Jorgen is recognised as a world leader in research in atmospheric dynamics. His work includes fundamental theoretical explanations of meteorological phenomena such as the formation and behaviour of storm tracks, jets and blocking, which have subsequently been confirmed through observational studies. He has developed mathematical theories to explain phenomena such as the genesis of the Madden-Julian Oscillation. He also elucidated the connection between large-scale changes in atmospheric drivers arising from increasing greenhouse gases and drought and extreme rainfall in Australia. He has made significant contributions to the understanding and representation of processes in both atmospheric and ocean models, and has developed statistical turbulence closure theory leading to improved parameterisations of eddy viscosity. His contributions have led to improvements to operational weather and climate modelling and ensemble prediction.
Jorgen’s research has been included in a number of textbooks on atmospheric dynamics.
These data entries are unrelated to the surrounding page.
(* ===== verification/Events.v ===== *)
(** * Events: construction, verification and footprints

    Models [Event::new] and [Event::verify] of
    [crates/cymule-core/src/model.rs], and the semantic footprints and the
    command/event correspondence of [machine.rs]. *)

From S2P Require Import Prelude Identity Ir Model.

(** [parents.dedup()]: drops an element equal to its successor. *)
Fixpoint dedup (l : list string) : list string :=
  match l with
  | a :: ((b :: _) as l') => if decide (a = b) then dedup l' else a :: dedup l'
  | _ => l
  end.

(** No pair of neighbours with [pair[0] >= pair[1]]. *)
Fixpoint strictly_sorted (l : list string) : bool :=
  match l with
  | a :: l' => match l' with b :: _ => negb (String.leb b a) | [] => true end && strictly_sorted l'
  | [] => true
  end.

Record EventContent := {
  c_command_id : string;
  c_command_hash : string;
  c_run_id : string;
  c_parents : list string;
  c_reads : gset string;
  c_writes : gset string;
  c_coordination_key : option string;
  c_payload : EventPayload;
}.

(** [validate_event_header] *)
Definition validate_event_header (command_id command_hash run_id : string) : core () :=
  _ ← validate_identity command_id;
  _ ← validate_identity run_id;
  if negb (byte_len command_hash =? 64)%N || negb (all_bytes is_lower_hex command_hash)
  then Err Validation else Ok ().

Section Events.
Context `{Sha256} `{Canonical}.

Definition event_preimage_id (event_version command_id command_hash run_id : string)
    (parents : list string) (reads writes : gset string) (key : option string)
    (payload : EventPayload) : core string :=
  content_id EVENT_VERSION
    (PreEvent event_version command_id command_hash run_id parents reads writes key payload).

(** [Event::new] *)
Definition Event_new (c : EventContent) : core Event :=
  _ ← validate_event_header (c_command_id c) (c_command_hash c) (c_run_id c);
  let parents := dedup (merge_sort str_le (c_parents c)) in
  _ ← try_each validate_content_id parents;
  id ← event_preimage_id EVENT_VERSION (c_command_id c) (c_command_hash c) (c_run_id c) parents
         (c_reads c) (c_writes c) (c_coordination_key c) (c_payload c);
  Ok {| event_id := id; event_version := EVENT_VERSION; ev_command_id := c_command_id c;
        ev_command_hash := c_command_hash c; ev_run_id := c_run_id c; parents := parents;
        reads := c_reads c; writes := c_writes c; coordination_key := c_coordination_key c;
        payload := c_payload c |}.

(** The payload checks of [Event::verify]. *)
Definition verify_payload (p : EventPayload) : core () :=
  match p with
  | RunStarted _ _ _ input =>
      _ ← ArtifactRef_validate input;
      require (bool_decide (artifact_kind input = RUN_INPUT_ARTIFACT_KIND)) Validation
  | EffectProposed _ _ _ _ _ _ _ _ _ _ _ _ arguments binding _ =>
      _ ← validate_effect_args_reference arguments;
      _ ← ArtifactRef_validate binding;
      require (bool_decide (artifact_kind binding = EXECUTION_BINDING_ARTIFACT_KIND)) Validation
  | ScopeCommitted _ count commitment =>
      _ ← require (count <=? MAX_EXACT_INTEGER)%N Validation;
      validate_content_id commitment
  | RunCompleted (Some result) => ArtifactRef_validate result
  | RunFailed failure _ => RunFailure_verify failure
  | RunCancelled reason _ => ArtifactRef_validate reason
  | FactRecorded key value =>
      _ ← validate_identity key;
      validate_content_id value
  | _ => Ok ()
  end.

(** [Event::verify] *)
Definition Event_verify (e : Event) : core () :=
  _ ← require (bool_decide (event_version e = EVENT_VERSION)) Validation;
  _ ← validate_event_header (ev_command_id e) (ev_command_hash e) (ev_run_id e);
  _ ← require (strictly_sorted (parents e)) Validation;
  _ ← try_each validate_content_id (parents e);
  _ ← verify_payload (payload e);
  expected ← event_preimage_id (event_version e) (ev_command_id e) (ev_command_hash e)
               (ev_run_id e) (parents e) (reads e) (writes e) (coordination_key e) (payload e);
  require (bool_decide (expected = event_id e)) IdentityMismatch.
End Events.

(** ** Footprints *)

Definition run_key (rid : string) : string := "run:" +:+ rid.
Definition fact_key (key : string) : string := "fact:" +:+ key.
Definition effect_key (rid iid : string) : string := "effect:" +:+ rid +:+ ":" +:+ iid.
Definition scope_key (rid sid : string) : string := "scope:" +:+ rid +:+ ":" +:+ sid.
Definition tree_key (rid : string) : string := "scope-tree:" +:+ rid.
Definition attempt_key (rid aid : string) : string := "attempt:" +:+ rid +:+ ":" +:+ aid.

(** [footprints]: the reads, the writes and the coordination key of a payload. *)
Definition footprints (rid : string) (p : EventPayload)
    : gset string * gset string * option string :=
  match p with
  | RunStarted _ _ _ _ => (∅, {[run_key rid]}, Some (run_key rid))
  | FactRecorded key _ => ({[fact_key key]}, {[fact_key key]}, Some (fact_key key))
  | EffectProposed iid _ sid _ _ _ _ _ _ _ _ _ _ _ _ =>
      ({[run_key rid; scope_key rid sid]},
       {[effect_key rid iid; scope_key rid sid; tree_key rid]}, Some (tree_key rid))
  | EffectTransitioned iid _ =>
      ({[run_key rid; effect_key rid iid]}, {[effect_key rid iid]}, Some (effect_key rid iid))
  | ScopeOpened sid parent _ _ _ _ _ =>
      ({[run_key rid; scope_key rid parent]},
       {[scope_key rid parent; scope_key rid sid; tree_key rid]}, Some (tree_key rid))
  | ScopeCommitted sid _ _ | ScopeAborted sid =>
      ({[run_key rid; scope_key rid sid]}, {[scope_key rid sid; tree_key rid]},
       Some (tree_key rid))
  | AttemptStarted aid _ _ _ _ | AttemptYielded aid _ _ =>
      ({[run_key rid]}, {[attempt_key rid aid]}, Some (attempt_key rid aid))
  | EpochAdvanced _ | BindingUpdated _ _ | RunMigrated _ _ _ _ _ _ _ | RunCompleted _
  | RunFailed _ _ | RunCancelled _ _ =>
      ({[run_key rid]}, {[run_key rid]}, Some (run_key rid))
  end.

(** [verify_event_footprint] *)
Definition verify_event_footprint (e : Event) : core () :=
  let '(r, w, k) := footprints (ev_run_id e) (payload e) in
  require (bool_decide (reads e = r) && bool_decide (writes e = w)
           && bool_decide (coordination_key e = k)) IdentityMismatch.

(** ** Correspondence of a command and its event *)

(** [command_matches_attempt_event] *)
Definition command_matches_attempt_event (c : Command) (p : EventPayload) : bool :=
  match c, p with
  | StartRun plan binding input _ _, RunStarted plan' _ binding' input' =>
      bool_decide (plan = plan') && bool_decide (binding = binding') && bool_decide (input = input')
  | StartRun _ _ _ _ a, AttemptStarted aid cid occ ep fence =>
      bool_decide (ia_attempt_id a = aid) && bool_decide (ia_continuation_id a = cid)
      && bool_decide (ia_occurrence_binding a = occ) && bool_decide (ia_continuation_epoch a = ep)
      && bool_decide (ia_execution_fence a = fence)
  | BeginAttempt aid cid occ ep fence, AttemptStarted aid' cid' occ' ep' fence' =>
      bool_decide (aid = aid') && bool_decide (cid = cid') && bool_decide (occ = occ')
      && bool_decide (ep = ep') && bool_decide (fence = fence')
  | YieldAttempt aid ep fence, AttemptYielded aid' ep' fence' =>
      bool_decide (aid = aid') && bool_decide (ep = ep') && bool_decide (fence = fence')
  | AdvanceEpoch, EpochAdvanced _ => true
  | _, _ => false
  end.

(** [command_matches_scope_event]; a path of [usize::MAX] steps does not exist
    in memory, so [checked_add] on its length succeeds. *)
Definition command_matches_scope_event (c : Command) (p : EventPayload) : bool :=
  match c, p with
  | OpenScope sid parent iid path did rpath site, ScopeOpened sid' parent' iid' path' did' rpath' site' =>
      bool_decide (sid = sid') && bool_decide (parent = parent') && bool_decide (iid = iid')
      && bool_decide (path = path') && bool_decide (did = did')
      && bool_decide (length rpath' = length rpath + 1)
      && bool_decide (take (length rpath) rpath' = rpath) && bool_decide (site = site')
  | CommitScope sid, ScopeCommitted sid' _ _ => bool_decide (sid = sid')
  | AbortScope sid, ScopeAborted sid' => bool_decide (sid = sid')
  | _, _ => false
  end.

(** [command_matches_effect_event] *)
Definition command_matches_effect_event (c : Command) (p : EventPayload) : bool :=
  match c, p with
  | ProposeEffect sid iid path did rpath site occ op arguments binding occ_binding,
    EffectProposed _ _ sid' iid' path' did' rpath' site' occ' _ op' _ arguments' binding'
      occ_binding' =>
      bool_decide (sid = sid') && bool_decide (iid = iid') && bool_decide (path = path')
      && bool_decide (did = did') && bool_decide (rpath = rpath') && bool_decide (site = site')
      && bool_decide (occ = occ') && bool_decide (op = op')
      && bool_decide (arguments = arguments') && bool_decide (binding = binding')
      && bool_decide (occ_binding = occ_binding')
  | TransitionEffect iid t, EffectTransitioned iid' t' =>
      bool_decide (iid = iid') && bool_decide (t = t')
  | _, _ => false
  end.

(** [command_matches_run_control_event] *)
Definition command_matches_run_control_event (c : Command) (p : EventPayload) : bool :=
  match c, p with
  | UpdateBinding binding, BindingUpdated _ current => bool_decide (binding = current)
  | MigrateRun fp tp fb tb sp ep d, RunMigrated fp' tp' fb' tb' sp' ep' d' =>
      bool_decide (fp = fp') && bool_decide (tp = tp') && bool_decide (fb = fb')
      && bool_decide (tb = tb') && bool_decide (sp = sp') && bool_decide (ep = ep')
      && bool_decide (d = d')
  | RecordFact k v, FactRecorded k' v' => bool_decide (k = k') && bool_decide (v = v')
  | CompleteRun r, RunCompleted r' => bool_decide (r = r')
  | FailRun f, RunFailed f' _ => bool_decide (f = f')
  | CancelRun r, RunCancelled r' _ => bool_decide (r = r')
  | _, _ => false
  end.

(** [command_matches_event] *)
Definition command_matches_event (c : Command) (p : EventPayload) : bool :=
  match c with
  | StartRun _ _ _ _ _ | BeginAttempt _ _ _ _ _ | YieldAttempt _ _ _ | AdvanceEpoch =>
      command_matches_attempt_event c p
  | OpenScope _ _ _ _ _ _ _ | CommitScope _ | AbortScope _ => command_matches_scope_event c p
  | ProposeEffect _ _ _ _ _ _ _ _ _ _ _ | TransitionEffect _ _ => command_matches_effect_event c p
  | UpdateBinding _ | MigrateRun _ _ _ _ _ _ _ | RecordFact _ _ | CompleteRun _ | FailRun _
  | CancelRun _ => command_matches_run_control_event c p
  end.

(** ** Lemmas *)

Lemma dedup_cons a b l :
  dedup (a :: b :: l) = if decide (a = b) then dedup (b :: l) else a :: dedup (b :: l).
Proof. done. Qed.
Lemma dedup_head l : head (dedup l) = head l.
Proof.
  induction l as [|a [|b l] IH]; [done|done|]. rewrite dedup_cons.
  case_decide; [by subst|done].
Qed.

Lemma str_le_antisym a b : str_le a b → str_le b a → a = b.
Proof.
  unfold str_le, String.leb. rewrite (String.compare_antisym a b).
  destruct (String.compare b a) eqn:Hc; try done. intros _ _. symmetry. by apply String.compare_eq_iff.
Qed.
#[export] Instance str_le_total : Total str_le.
Proof.
  intros a b. unfold str_le, String.leb. rewrite (String.compare_antisym a b).
  destruct (String.compare b a); cbn; auto.
Qed.

(** Sorting and removing neighbouring duplicates gives strictly sorted parents. *)
Lemma dedup_strict l : Sorted str_le l → strictly_sorted (dedup l) = true.
Proof.
  induction l as [|a [|b l] IH]; intros Hs; [done|done|].
  inversion Hs as [|? ? Hs' Hhd]; subst. inversion Hhd as [|? ? Hab]; subst.
  specialize (IH Hs'). rewrite dedup_cons. case_decide as Heq; [exact IH|]. cbn [strictly_sorted].
  pose proof (dedup_head (b :: l)) as Hh.
  destruct (dedup (b :: l)) as [|c rest] eqn:Hd; [done|]. cbn in Hh. injection Hh as ->.
  rewrite IH, andb_true_r. apply negb_true_iff, not_true_iff_false. intros Hba.
  apply Heq. by apply str_le_antisym.
Qed.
He has contributed to the training of scientists through the supervision of numerous undergraduate, Ph.D. and post-doctoral fellows. Jorgen is a Fellow of the Australian Academy of Science, the Australian Mathematical Society and the Australian Institute of Physics as well as a Fellow of CSIRO. He has been a member of the Australian Branch of the Royal Meteorological Society and then AMOS for more than 40 years.
Professor Julie Arblaster
Julie Arblaster is Professor in the School of Earth Atmosphere and Environment at Monash University and Deputy Director of the ARC Centre of Excellence for Climate Extremes. She is a leading researcher in using coupled ocean-atmosphere climate models to understand important processes affecting climate variability and climate change globally and in the Australian region. She has collaborated with leading researchers in the US and in Australia on topics including quantifying the magnitude of different causes of climate change, regional climate variations associated with El Niño-Southern Oscillation and the Southern Annular Mode, projections of changes in rainfall and temperature extremes, coupling between circulation variations in the stratosphere and the troposphere, and the roles of the solar forcing, stratospheric ozone depletion and recovery, and increasing greenhouse gases in global and regional climate change.
Julie’s exceptional record of peer-reviewed publications, with more than ninety journal papers and seven book chapters since 1999, earned her recognition as a Highly Cited Researcher by Clarivate (top 1% of the most highly cited researchers in the field over 10 years) in 2018. She was a Lead Author of chapters in both the IPCC Fifth Assessment Report 2013 and the WMO/UNEP Scientific Assessment of Ozone Depletion 2014,and was on the Scientific Steering Committee of the 2022 Ozone Assessment. Julie is currently a member of the Coupled Model Intercomparison Project (CMIP) Panel, and was a member of Australia’s National Climate Science Advisory Committee from 2016-2019, and has been on the Australian Academy of Science’s National Committee for Earth System Sciences since 2015. She is the recipient of the 2014 Anton Hales Medal from the Australian Academy of Science and the 2017 AMOS Priestley Medal.
Julie has supervised and co-supervised several PhD students. She has been a continuous member of the AMOS for her whole career, served on AMOS awards committees and is a regular participant in AMOS conferences.